Collé offers her household as refuge to the young girls by invoking a moolaade, an ancient pre-Islamic practice of offering protection to the weak and vulnerable, which involves erecting a strand of yarn across the enclosure of the homestead.34 By this act, the Salindana (the ritual priestesses) cannot step inside the homestead to take out the initiates. In the same way, the homestead now symbolizes a space of freedom within which the girls may remain but cannot go beyond. Transgressing the moolaade invites death at the behest of the avenging spirits, and once invoked, the spell of the moolaade cannot be revoked by anyone else besides the initial invoker. When the Salindana and mothers of the escapees come to demand the initiates back, Collé uncovers her lower body garments to show the Caesarean section scars which were the effects of her own cutting. She declares that the pain she underwent (that is, pain during her own FGC, pain of losing her babies at birth, and pain of a Caesarean section during Amastou's delivery, and also the pain she currently endures during sex) was not to be suffered by the girls. The stark confrontation of the practices of FGC and the moolaade that ensues brings Collé into conflict with the village elders and the Salindana who are outraged by what they perceive as a woman's utter defiance to, and stealth usurpation of, their power.

To resolve the conflict, the male-dominated village council meets in the public square to deliberate. Owing to their chauvinism, they blamed the radio for peddling new and bad ideas which had given rise to women's recalcitrance to patriarchal authority. They ordered all the radios to be surrendered for burning. The radios are piled together outside the mosque, some of them still turned on, and set ablaze. Ciré is also ordered to publicly flog his wife, not only as a way to force her to revoke the spell but also as a public display of his manhood. The positionality of the public square is a tellingly symbolic depiction of the ensuing conflict and appropriately fits as a disciplinary site for a defiant Collé: it is situated between the mosque and an anthill. The mosque stands for Islamism, the bedrock of the purification ritual in whose name Collé is being disciplined; the anthill symbolizes the antiquated social practice of the moolaade, an enigma whose invocation by Collé has created the stalemate.
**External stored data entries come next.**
Lemma run_put_all (Ht : target_ok self) keys : forall objs w (T : gset CK),
  NoDup keys -> Forall (fun l => is_Some (w_heap w !! l)) objs ->
  let '(r, (w', T')) := _put_all to_string self None keys objs (w, T) in
  put_all_post keys objs w T r w' T'.
Proof.
  induction keys as [|k keys IH]; intros objs w T Hnd Hobjs.
  - assert (Hbase : forall r, (r = inr tt -> objs = []) -> put_all_post [] objs w T r w T).
    { intros r Hr. split; [done|]. exists 0%nat. split_and!; [done|set_solver|done| |done].
      by intros E; rewrite (Hr E). }
    destruct objs as [|l objs]; by apply Hbase.
  - inversion Hnd as [|? ? Hk Hnd']; subst. destruct objs as [|l objs].
    { split; [done|]. exists 0%nat. split_and!; [lia|set_solver|done|done|intros; lia]. }
    inversion Hobjs as [|? ? Hl Hobjs']; subst. cbn [_put_all fst snd].
    pose proof (put_one k l w Ht Hl) as Hone. destruct (run _ w) as [[e|[]] w1];
      destruct Hone as (Hh & Hother & Hst).
    { split; [done|]. exists 1%nat. cbn [take length]. rewrite take_0.
      split_and!; [lia|set_solver| |done|intros; destruct_or?; [lia|by destruct_and?]].
      intros k' Hk'. apply Hother. set_solver. }
    assert (Hobjs1 : Forall (fun l => is_Some (w_heap w1 !! l)) objs) by (by rewrite Hh).
    pose proof (IH objs w1 (T ∖ {[k]}) Hnd' Hobjs1) as Hrest.
    destruct (_put_all _ _ _ keys objs _) as [r [w' T']].
    destruct Hrest as (Hh' & n & Hn & HT & Hout & Hr & Hin). split; [congruence|].
    exists (S n). cbn [take length]. split_and!.
    + lia.
    + rewrite HT, list_to_set_cons. set_solver.
    + intros k' [Hne Hk']%not_elem_of_cons. rewrite Hout by done. by apply Hother.
    + intros E. destruct (Hr E). lia.
    + intros [|i] k' l' Hi Hk' Hl'; simpl in Hk', Hl'.
      * simplify_eq. destruct (Hst eq_refl) as (m & Hm & He). exists m. split; [done|].
        rewrite Hout; [done|]. intros Hin'%elem_of_take. destruct Hin' as (j & Hj & _).
        by apply Hk, (list_elem_of_lookup_2 _ j).
      * destruct (Hin i k' l') as (m & Hm & He); [|done|done|].
        { destruct Hi as [Hi|[? Hi]]; [left; lia|right; split; [done|lia]]. }
        exists m. by rewrite <- Hh.
Qed.

(** A job of [batched_submit_put_task] for different keys, under any fault.  When it succeeds,
    every key has its payload as entry and none is a put task of the plugin any more.  When it
    fails at some key, the keys before it are stored, the keys after it keep their entries, and
    they remain put tasks although nothing will store them. *)
Theorem put_job_spec (keys : list CK) (objs : list loc) (w : world C) (T : gset CK) :
  target_ok self -> NoDup keys -> Forall (fun l => is_Some (w_heap w !! l)) objs ->
  let '(r, s') := put_job to_string self None keys objs (w, T) in
  match r with
  | inr _ =>
      length keys = length objs /\
      (forall i k l, keys !! i = Some k -> objs !! i = Some l ->
         entry_is w (fst s') k l /\ exists_in_put_tasks k s' = false) /\
      (forall k, k ∉ keys -> entry (st (fst s')) k = entry (st w) k /\
         exists_in_put_tasks k s' = exists_in_put_tasks k (w, T))
  | inl e =>
      exists n, (n <= length keys)%nat /\
      (forall i k l, (S i < n)%nat -> keys !! i = Some k -> objs !! i = Some l -> entry_is w (fst s') k l) /\
      (forall i k, (n <= i)%nat -> keys !! i = Some k ->
         entry (st (fst s')) k = entry (st w) k /\ exists_in_put_tasks k s' = true)
  end.
Proof.
  intros Ht Hnd Hobjs. unfold put_job, batched_submit_put_task, exists_in_put_tasks. cbn [fst snd].
  pose proof (run_put_all Ht keys objs w (T ∪ list_to_set keys) Hnd Hobjs) as Hrun.
  destruct (_put_all _ _ _ _ _ _) as [r [w' T']]. destruct Hrun as (Hh & n & Hn & -> & Hout & Hr & Hin).
  cbn [fst snd]. destruct r as [e|[]].
  - exists n. split_and!; [done|by intros; eapply Hin; eauto|]. intros i k Hi Hk.
    assert (Hnk : k ∉ take n keys).
    { intros (j & Hj & Hlt)%elem_of_take. pose proof (NoDup_lookup keys i j k Hnd Hk Hj). lia. }
    split; [by apply Hout|]. apply bool_decide_eq_true. apply list_elem_of_lookup_2 in Hk. set_solver.
  - destruct (Hr eq_refl) as [-> Hlen]. rewrite firstn_all in *. split_and!; [done|..].
    + intros i k l Hk Hl. split.
      * eapply (Hin i); [right; split; [done|by eapply lookup_lt_Some]|done..].
      * apply bool_decide_eq_false. apply list_elem_of_lookup_2 in Hk. set_solver.
    + intros k Hk. split; [by apply Hout|]. apply bool_decide_ext. set_solver.
Qed.
(** ** [contains] *)

(** [contains], pinning or not, changes no entry, answers true only for keys with a meta
    record and raises none of the client's exceptions, whatever the cluster does; on a healthy
    cluster it answers exactly whether the record is there. *)
Theorem contains_spec (key : CK) (do_pin : bool) (w : world C) :
  let '(r, w') := run (contains to_string self key do_pin) w in
  (forall k, entry (st w') k = entry (st w) k) /\
  (r = inr true -> present to_string self (st w) key) /\
  (forall e, r = inl e -> not_client e) /\
  (client_constants -> config_ok (cfg self) -> healthy (w_client w) -> 0 <= capacity (w_client w) ->
     r = inr (bool_decide (present to_string self (st w) key))).
Proof.
  assert (Hplain : forall w1 : world C, let '(r, w') := run (exists_ to_string self key) w1 in
    st w' = st w1 /\ (r = inr true -> present to_string self (st w1) key) /\
    (forall e, r = inl e -> not_client e) /\
    (healthy (w_client w1) -> steady w1 w' /\ r = inr (bool_decide (present to_string self (st w1) key)))).
  { intros w1. pose proof (run_exists to_string self key w1) as Hx. destruct (run _ w1). tauto. }
  unfold contains. pose proof (Hplain w) as Hx. destruct do_pin.
  2:{ destruct (run _ w) as [r w']. destruct Hx as (Hst & Hp & He & Hh). rewrite Hst.
      split_and!; [done..|]. intros _ _ Hw _. by apply Hh. }
  rewrite run_bind. destruct (run (exists_ _ _ _) w) as [[e|here] w1]; destruct Hx as (Hst & Hp & He & Hh).
  { rewrite Hst. split_and!; [done..|]. intros _ _ Hw _. by apply Hh. }
  destruct here.
  - rewrite run_bind. pose proof (run_pin to_string self key w1) as Hpin.
    destruct (run (Engine.pin _ _ _) w1) as [[e|b] w2]; destruct Hpin as (Hpo & _ & He2 & Hh2); rewrite Hst in *; cbn.
    + split_and!; [intros k; by apply pin_only_entry|done|by intros ? [= <-]; apply He2|].
      intros Hc Hok Hw Hcap. destruct (Hh Hw) as [[Hw1 Hc1] _].
      by specialize (Hh2 Hc Hok Hw1 ltac:(by rewrite Hc1)).
    + split_and!; [intros k; by apply pin_only_entry|by intros _; apply Hp|done|].
      intros _ _ _ _. by rewrite bool_decide_true by auto.
  - pose proof (Hplain w1) as Hx1. destruct (run _ w1) as [r w2]. destruct Hx1 as (Hst1 & Hp1 & He1 & Hh1).
    rewrite Hst1, Hst in *. split_and!; [done..|]. intros _ _ Hw _. apply Hh1. by apply Hh.
Qed.
End plugin.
Despite the phallic imagery imputed in the architectural design of both the mosque and anthill, the juxtaposition of the two ‘oppositional signposts’35 portrays the antithetical images of the two conflicting customs and how they size up each other in a contest for supremacy. The anthill invokes the legend of moolaade whose authority the elders and the Salindana threaten to transgress, while the village mosque invokes the elders’ misogynistic characteristics to which the Salindana lends support and to which the majority of women and a few male sympathizers are opposed.

In the contested space of the public square, Ciré reluctantly whips his wife. The whole congregation is divided between the men and the Salindana who urge Ciré to hit harder and to tame her, and Collé's women supporters who defiantly urge her to stoically endure and not revoke the spell by uttering ‘the word’—the redemptive word that would revoke the spell. Mercenaire, an itinerant trader who sells wares at his local makeshift shop, cannot bear the violence. He intervenes by grabbing the whip. For his opposition, he pays the price with his life at the hands of the village elders. The wrath of the elders stems not only from his intervention but also because of Mercenaire's occupation as a trader: he peddles ideas and artifacts of a loathed modernity which seeks to subvert patriarchal power. By trading in such things as radio batteries and condoms, which are perceived to publicize dangerous freedoms, Mercenaire's actions expedite his own demise.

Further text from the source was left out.